Per il legale si tratta di “un segnale di speranza ed auspicio per un diverso approccio piu’ sereno e non asservito alla logica a senso unico della “lotta” alla ludopatia a mezzo di norme che vietano e non regolamentano il settore del gioco legale”

“La prima Sezione Consultiva del Consiglio di Stato, chiamata ad esprimere il parere nell’ambito del Ricorso Straordinario al Capo dello Stato n. 366/2020 ha centrato il punto nodale del motivo di impugnazione proposto nell’interesse di Romagna Giochi srl, riguardante l’effetto espulsivo del Regolamento Comunale di Bologna approvato con delibera C.C. n. 239/2018, che ha inserito il distanziometro sulla base della Legge Regionale Emilia Romagna 18/16 e non ha accettato acriticamente le solite argomentazioni e deduzioni difensive del Comune di Bologna, ma è entrato, per la prima volta per quanto mi riguarda, nel merito della vertenza, ordinando un supplemento di istruttoria per approfondire gli aspetti fattuali della vicenda ordinando al Comune di Bologna di depositare una approfondita relazione tecnica, dalla quale risulti se l’applicazione del divieto di esercizio delle sale giochi e scommesse, in relazione ai luoghi sensibili e al limite distanziale previsto dal regolamento comporti o meno l’effetto espulsivo lamentato nel ricorso evidenziando altresì le aree del territorio comunale in cui la delocalizzazione delle sale giochi e scommesse, pur in presenza del divieto richiamato, sia possibile sia in termini di allocazione di edifici già esistenti, sia in termini di allocazione in strutture da edificare”. Questo il commento dell’avvocato Gianfranco Fiorentini (nella foto) sull’ultima pronuncia del Consiglio di Stato riguardante il distanziometro a Bologna.

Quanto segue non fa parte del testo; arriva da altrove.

(** A free slot taken for a new key. *)
Lemma take_slot_wf fc key m :
  tenant_wf fc → (∀ i, own_of fc i ≠ Some key) → s_tenant_free fc < s_tenant_slots fc →
  free_run fc key m →
  let slot := s_tenant_free fc in
  let fc1 := tmod slot (tenant_take key)
               (fc <| s_tenant_free := t_next_free (tget fc slot) |>
                   <| s_tenants_used ::= Z.add 1 |>) in
  let fc2 := if iget fc1 (probe_at fc key m) =? FC_TIDX_TOMB
             then fc1 <| s_tenant_tombs ::= (fun n => n - 1) |> else fc1 in
  tenant_wf (iset (probe_at fc key m) (u16 (slot + 1)) fc2) ∧
  (∀ j, own_of (iset (probe_at fc key m) (u16 (slot + 1)) fc2) j
        = own_set (own_of fc) slot (Some key) j).
Proof.
  intros Hw Hno Hlt Hm slot fc1 fc2. pose proof Hw as [Hc Hn Hmk].
  pose proof (tenant_slots_pos _ Hc) as Hs.
  destruct (free_head fc Hc) as [(_ & H0 & Hun)|[? _]]; [|lia]. fold slot in Hun, H0, Hlt.
  destruct (tc_index _ Hc) as [Hix Htb]. pose proof (probe_bound _ _ key m Hix) as Hb.
  set (b := probe_at fc key m) in *.
  set (fc0 := fc <| s_tenant_free := t_next_free (tget fc slot) |> <| s_tenants_used ::= Z.add 1 |>) in *.
  assert (Hg : ∀ j, 0 ≤ j → tget fc1 j = if decide (j = slot) then tenant_take key (tget fc slot) else tget fc j).
  { intros j Hj. change (tget fc1 j) with (tget (tmod slot (tenant_take key) fc) j).
    apply tget_tmod; [done|lia|done]. }
  assert (Hown : ∀ j, own_of fc1 j = own_set (own_of fc) slot (Some key) j).
  { intros j. change (own_of fc1 j) with (own_of (tmod slot (tenant_take key) fc) j).
    rewrite own_of_tmod by (done || lia). unfold own_set. do 2 case_decide; try done; tauto. }
  assert (Hnone : own_of fc slot = None).
  { destruct (own_of fc slot) eqn:E; [|done]. apply own_of_some in E as (_ & ? & _). congruence. }
  rewrite (u16_slot fc _ slot Hix) by lia.
  assert (Hfc2 : fc2 = fc1 <| s_tenant_tombs := s_tenant_tombs fc - Z.b2z (iget fc b =? FC_TIDX_TOMB) |>).
  { unfold fc2. change (iget fc1 b) with (iget fc b). destruct (iget fc b =? FC_TIDX_TOMB); simpl.
    - done.
    - rewrite Z.sub_0_r. by destruct fc. }
  clearbody fc2. subst fc2.
  set (fc3 := iset b (slot + 1) _).
  assert (Hix3 : index_wf fc3 (own_set (own_of fc) slot (Some key))).
  { eapply index_wf_same; [apply (index_insert fc1 (own_of fc) slot key m)| |done..|]; try done.
    - eapply index_wf_same; [exact Hix|done|done|done|]. intros j k Hj.
      pose proof (ix_range _ _ Hix _ _ Hj). rewrite Hg by lia. rewrite decide_False by congruence.
      by apply Hix.
    - rewrite Hg by lia. by rewrite decide_True.
    - intros j k Hj. change (tget fc3 j) with (tget fc1 j).
      rewrite Hg by (destruct (own_set_some _ _ _ _ _ Hj) as [[-> _]|[_ Hj']];
        [lia|pose proof (ix_range _ _ Hix _ _ Hj'); lia]).
      destruct (own_set_some _ _ _ _ _ Hj) as [[-> ->]|[? Hj']]; [by rewrite decide_True|].
      rewrite decide_False by done. by apply Hix. }
  assert (Ht3 : tombs fc3 = tombs fc - Z.b2z (iget fc b =? FC_TIDX_TOMB)).
  { change (tombs fc3) with (tombs (iset b (slot + 1) fc)).
    rewrite (tombs_iset fc _ b _ Hix Hb). destruct (slot + 1 =? FC_TIDX_TOMB) eqn:E; zbool; simpl; [|lia].
    unfold FC_TIDX_TOMB, FC_TENANT_SLOTS_MAX in *. lia. }
  split; [|exact Hown]. split; [split| |].
  - destruct (tc_tab _ Hc) as (l & Hl & Hlen).
    destruct (tmod_some fc0 slot (tenant_take key) l Hl) as (l' & Hl' & ?). exists l'.
    split; [exact Hl'|]. change (s_tenant_slots fc3) with (s_tenant_slots fc). lia.
  - split; [|rewrite Ht3; unfold fc3; simpl; lia].
    eapply index_wf_same; [exact Hix3|exact Hown|done|done|apply (ix_key _ _ Hix3)].
  - change (tab fc3) with (tab (tmod slot (tenant_take key) fc)).
    rewrite (zcount_tmod _ _ _ _ Hc) by lia. rewrite Hun. unfold fc3. simpl.
    rewrite (tc_used _ Hc). lia.
  - destruct (tc_free _ Hc) as (L & Hch & Hnd & HL).
    destruct L as [|i L]; simpl in Hch; [unfold slot in *; lia|]. destruct Hch as [Hi Hch].
    assert (slot = i) as Hsi by done. apply NoDup_cons in Hnd as [HnL Hnd]. exists L.
    change (s_tenant_free fc3) with (t_next_free (tget fc slot)). split_and!; [|done|].
    + rewrite Hsi. eapply free_chain_ext; [..|exact Hch]; [done|]. intros j Hj.
      assert (j ∈ i :: L) as Hj' by (by right). apply HL in Hj' as [? _].
      change (tget fc3 j) with (tget fc1 j). rewrite Hg by lia. rewrite decide_False; [done|].
      intros ->. by rewrite Hsi in Hj.
    + intros j. change (tget fc3 j) with (tget fc1 j).
      change (s_tenant_slots fc3) with (s_tenant_slots fc). split.
      * intros Hj. assert (j ∈ i :: L) as Hj' by (by right). apply HL in Hj' as [? ?].
        split; [done|]. rewrite Hg by lia. rewrite decide_False; [done|]. intros ->. by rewrite Hsi in Hj.
      * intros [Hj Hu]. rewrite Hg in Hu by lia. case_decide; [by simpl in Hu|].
        assert (j ∈ i :: L) as Hj' by (by apply HL). apply elem_of_cons in Hj' as [->|?]; [congruence|done].
  - change (tab fc3) with (tab (tmod slot (tenant_take key) fc)).
    rewrite (zcount_tmod _ _ _ _ Hc) by lia. unfold fc3. simpl. rewrite Hn.
    assert (marked fc slot) as Hms by (apply Hmk; [lia|auto]). unfold marked, tenant_runnable in Hms.
    rewrite Hms, Hun. simpl. lia.
  - intros j Hj _. unfold marked. change (tget fc3 j) with (tget fc1 j).
    change (s_tenant_bound fc3) with (s_tenant_bound fc). rewrite Hg by lia.
    case_decide; [done|]. apply Hmk; [done|auto].
Qed.

(** The shared last slot taken once the table is full. *)
Lemma take_shared_wf fc key :
  tenant_wf fc → t_used (tget fc (s_tenant_slots fc)) = false →
  let fc' := tmod (s_tenant_slots fc) (tenant_take key) (fc <| s_tenants_used ::= Z.add 1 |>) in
  tenant_wf fc' ∧ (∀ j, own_of fc' j = own_of fc j).
Proof.
  intros Hw Hun fc'. pose proof Hw as [Hc Hn Hmk]. pose proof (tenant_slots_pos _ Hc) as Hs.
  set (slot := s_tenant_slots fc) in *.
  assert (Hg : ∀ j, 0 ≤ j → tget fc' j = if decide (j = slot) then tenant_take key (tget fc slot) else tget fc j).
  { intros j Hj. change (tget fc' j) with (tget (tmod slot (tenant_take key) fc) j).
    apply tget_tmod; [done|lia|done]. }
  assert (Hown : ∀ j, own_of fc' j = own_of fc j).
  { intros j. change (own_of fc' j) with (own_of (tmod slot (tenant_take key) fc) j).
    rewrite own_of_tmod by (done || lia). rewrite decide_False; [done|lia]. }
  split; [|done]. destruct (tc_index _ Hc) as [Hix Htb]. split; [split| |].
  - destruct (tc_tab _ Hc) as (l & Hl & Hlen).
    destruct (tmod_some (fc <| s_tenants_used ::= Z.add 1 |>) slot (tenant_take key) l Hl) as (l' & ? & ?).
    exists l'. split; [done|]. change (s_tenant_slots fc') with slot. lia.
  - split; [|done]. eapply index_wf_same; [exact Hix|done|done|done|]. intros j k Hj.
    pose proof (ix_range _ _ Hix _ _ Hj). rewrite Hg by lia. rewrite decide_False by lia. by apply Hix.
  - change (tab fc') with (tab (tmod slot (tenant_take key) fc)).
    rewrite (zcount_tmod _ _ _ _ Hc) by lia. rewrite Hun. unfold fc'. simpl. rewrite (tc_used _ Hc). lia.
  - destruct (tc_free _ Hc) as (L & Hch & Hnd & HL). exists L. split_and!; [|done|].
    + eapply free_chain_ext; [..|exact Hch]; [done|]. intros j Hj. apply HL in Hj as [? _].
      rewrite Hg by lia. by rewrite decide_False by lia.
    + intros j. rewrite HL. change (s_tenant_slots fc') with slot.
      split; intros [? Hu]; (split; [done|]); rewrite Hg in * by lia; by rewrite decide_False in * by lia.
  - change (tab fc') with (tab (tmod slot (tenant_take key) fc)).
    rewrite (zcount_tmod _ _ _ _ Hc) by lia. unfold fc'. simpl. rewrite Hn.
    assert (marked fc slot) as Hms by (apply Hmk; [lia|auto]). unfold marked, tenant_runnable in Hms.
    rewrite Hms, Hun. simpl. lia.
  - intros j Hj _. unfold marked. change (s_tenant_bound fc') with (s_tenant_bound fc). rewrite Hg by lia.
    case_decide; [done|]. apply Hmk; [done|auto].
Qed.

(** The table while a slot is on its way out: the index finds [own], the free
    list has [L]. *)
Record tenant_part (fc : fc_state) (own : Z → option Z) (L : list Z) : Prop := {
  tp_tab : ∃ l, s_tenants fc = Some l ∧ zlen l = s_tenant_slots fc + 1;
  tp_index : index_ok fc own;
  tp_used : s_tenants_used fc = zcount t_used (tab fc);
  tp_free : free_chain fc (s_tenant_free fc) L;
  tp_nodup : NoDup L;
  tp_range : ∀ i, i ∈ L → 0 ≤ i < s_tenant_slots fc;
  tp_count : s_tenants_runnable_waiting fc = zcount t_waiting_runnable (tab fc);
  tp_marks : ∀ i, 0 ≤ i ≤ s_tenant_slots fc → marked fc i
}.

Definition free_slots (fc : fc_state) (L : list Z) : Prop :=
  ∀ i, i ∈ L ↔ 0 ≤ i < s_tenant_slots fc ∧ t_used (tget fc i) = false.

Lemma part_of_wf fc : tenant_wf fc → ∃ L, tenant_part fc (own_of fc) L ∧ free_slots fc L.
Proof.
  intros [[Ht Hi Hu (L & Hc & Hnd & HL)] Hn Hm]. exists L. split; [|done].
  split; try done; [|by intros; apply Hm; auto]. intros i Hin. apply HL in Hin. tauto.
Qed.

Lemma wf_of_part fc own L :
  tenant_part fc own L → (∀ i, own_of fc i = own i) → free_slots fc L → tenant_wf fc.
Proof.
  intros [] Ho HL. split; [split|done|auto]; try done; [|by exists L].
  destruct tp_index0 as [Hi Ht]. split; [|done]. eapply index_wf_same; [exact Hi|done..|apply Hi].
Qed.

(** A rewritten index. *)
Lemma part_index fc own L fc' own' :
  tenant_part fc own L → index_only fc fc' → index_ok fc' own' → tenant_part fc' own' L.
Proof.
  intros [] (ix & n & ->) Hix. split; try done.
  eapply free_chain_ext; [..|exact tp_free0]; done.
Qed.

(** The slot's bit cleared: it holds nothing, so it does not wait. *)
Lemma part_clear fc own L slot :
  tenant_wf fc → tenant_part fc own L → 0 ≤ slot ≤ s_tenant_slots fc → slot ∉ L →
  t_used (tget fc slot) = true → t_queued (tget fc slot) = 0 →
  tenant_part (tmod slot (fun t => t <| t_used := false |>)
                 (fc <| s_tenants_used ::= (fun n => n - 1) |>)) own L.
Proof.
  intros Hw [] Hi HnL Hu Hq. pose proof Hw as [Hc _ _]. set (clr := fun t : fc_tenant => _).
  set (fc1 := tmod slot clr _). destruct tp_tab0 as (l & Hl & Hlen).
  assert (Hg : ∀ j, 0 ≤ j → tget fc1 j = if decide (j = slot) then clr (tget fc slot) else tget fc j).
  { intros j Hj. change (tget fc1 j) with (tget (tmod slot clr fc) j). by apply tget_tmod. }
  assert (Hms : t_waiting_runnable (tget fc slot) = false).
  { pose proof (tp_marks0 slot Hi) as Hms. unfold marked, tenant_runnable in Hms.
    by rewrite Hms, Hq, andb_false_r. }
  split; try done.
  - destruct (tmod_some (fc <| s_tenants_used ::= (fun n => n - 1) |>) slot clr l Hl) as (l' & ? & ?).
    exists l'. split; [done|]. change (s_tenant_slots fc1) with (s_tenant_slots fc). lia.
  - destruct tp_index0 as [Hix Htb]. split; [|done]. eapply index_wf_same; [exact Hix|done..|].
    intros j k Hj. pose proof (ix_range _ _ Hix _ _ Hj). rewrite Hg by lia.
    case_decide; [subst|]; by apply Hix.
  - change (tab fc1) with (tab (tmod slot clr fc)). rewrite (zcount_tmod _ _ _ _ Hc Hi), Hu.
    unfold fc1. simpl. rewrite tp_used0. lia.
  - eapply free_chain_ext; [..|exact tp_free0]; [done|]. intros j Hj. pose proof (tp_range0 j Hj).
    rewrite Hg by lia. rewrite decide_False; [done|]. by intros ->.
  - change (tab fc1) with (tab (tmod slot clr fc)). rewrite (zcount_tmod _ _ _ _ Hc Hi).
    unfold fc1. simpl. rewrite tp_count0. lia.
  - intros j Hj. unfold marked. change (s_tenant_bound fc1) with (s_tenant_bound fc).
    rewrite Hg by lia. case_decide; [|by apply tp_marks0]. unfold tenant_runnable. simpl. by rewrite Hms.
Qed.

“Il quesito che è stato sottoposto al Comune di Bologna è di difficile soluzione in quanto Romagna Giochi ha documentato con una perizia allegata al ricorso che l’effetto espulsivo a Bologna copre la quasi totalità del territorio. Spero che il Consiglio di Stato ragioni diversamente dal TAR ER I Sezione che con la sentenza n. 856/2020 del 23.12.2020 ha stabilito, che pur essendo non idoneo alla delocalizzazione oltre il 97% del territorio comunale, non sussiste l’effetto espulsivo!?” conclude il legale.